What a year we have had both politically, and in investment markets! Politics really does affect investment returns in the short term, and we have had enough uncertainty throughout the year to understand this to be true. A pessimistic tweet from Donald Trump can be enough to send stock markets into a downward trajectory, and a positive one can have the opposite effect.
However, 2019 has been a largely positive year for stock markets, with the FTSE100 rising more than 12% from early January. However, there has been significant volatility, and the same index fell more than 8% between the end of July to the middle of August.
The recent general election result gave UK markets a ‘Boris bounce’, but that is likely to be short lived, and uncertainties regarding a potential no deal Brexit have made markets jittery once more. It is only now that the negotiations really begin, and we would expect continued volatility in UK markets for the foreseeable future. The good news from our client’s perspective is that we have a relatively underweight UK position for most portfolios, and the potential in Global assets seems to offer better growth prospects.
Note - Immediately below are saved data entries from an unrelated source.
(** * spojit: the event-driven temporal sampling engine

    A shallow embedding of the Python sources [spojit/util.py],
    [spojit/user_model.py], [spojit/artifact_filter.py], [spojit/io.py]
    (roster construction), [spojit/event.py] and [spojit/profile.py],
    followed by the properties of the engine.

    Conventions of the embedding:
    - a Python exception is a value of [exn]; a function that may raise
      returns [result A];
    - [int] is [Z] (or [nat] for sizes and indices), a score is a rational;
    - a [dict] whose iteration order is observed is an insertion-ordered
      association list ([dict_get], [dict_set]); a [dict] that is only
      looked up is a [gmap];
    - a [set] of which only membership and size are observed is a [gset];
      where the code iterates over a set, the iteration order is the
      parameter [set_order] (CPython orders a set of [str] by hashes that
      are salted per process);
    - the local time zone, which [datetime.timestamp] consults for a naive
      date-time, is the parameter [utc_offset].

    Limits of the embedding: texts are strings of bytes, so that [strptime]
    is modelled for ASCII digits; names, handles and dates of the data
    source are strings, with [None] only where the code tests for it
    ([assignee], [resolved_date], [resolution]); [timestamp()] is total on
    the dates that [datetime] accepts. *)

From Stdlib Require Import ZArith QArith Ascii String List Lia Bool.
From stdpp Require Import base option list strings gmap sets sorting.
The recent Trump/China ‘phase one’ agreement has been welcomed, and we would hope that the ongoing trade discussions will continue in a cordial fashion. It is easier to be re-elected when the domestic economy is healthy, and stock markets are moving upwards, and we expect the Mr Trump will use this to his advantage. If the largest economy in the world is doing well, it generally means that this positivity rubs off on other economies.
All in all, it has been a pretty good year for our clients. We wish you all a Merry Christmas and a Happy New year!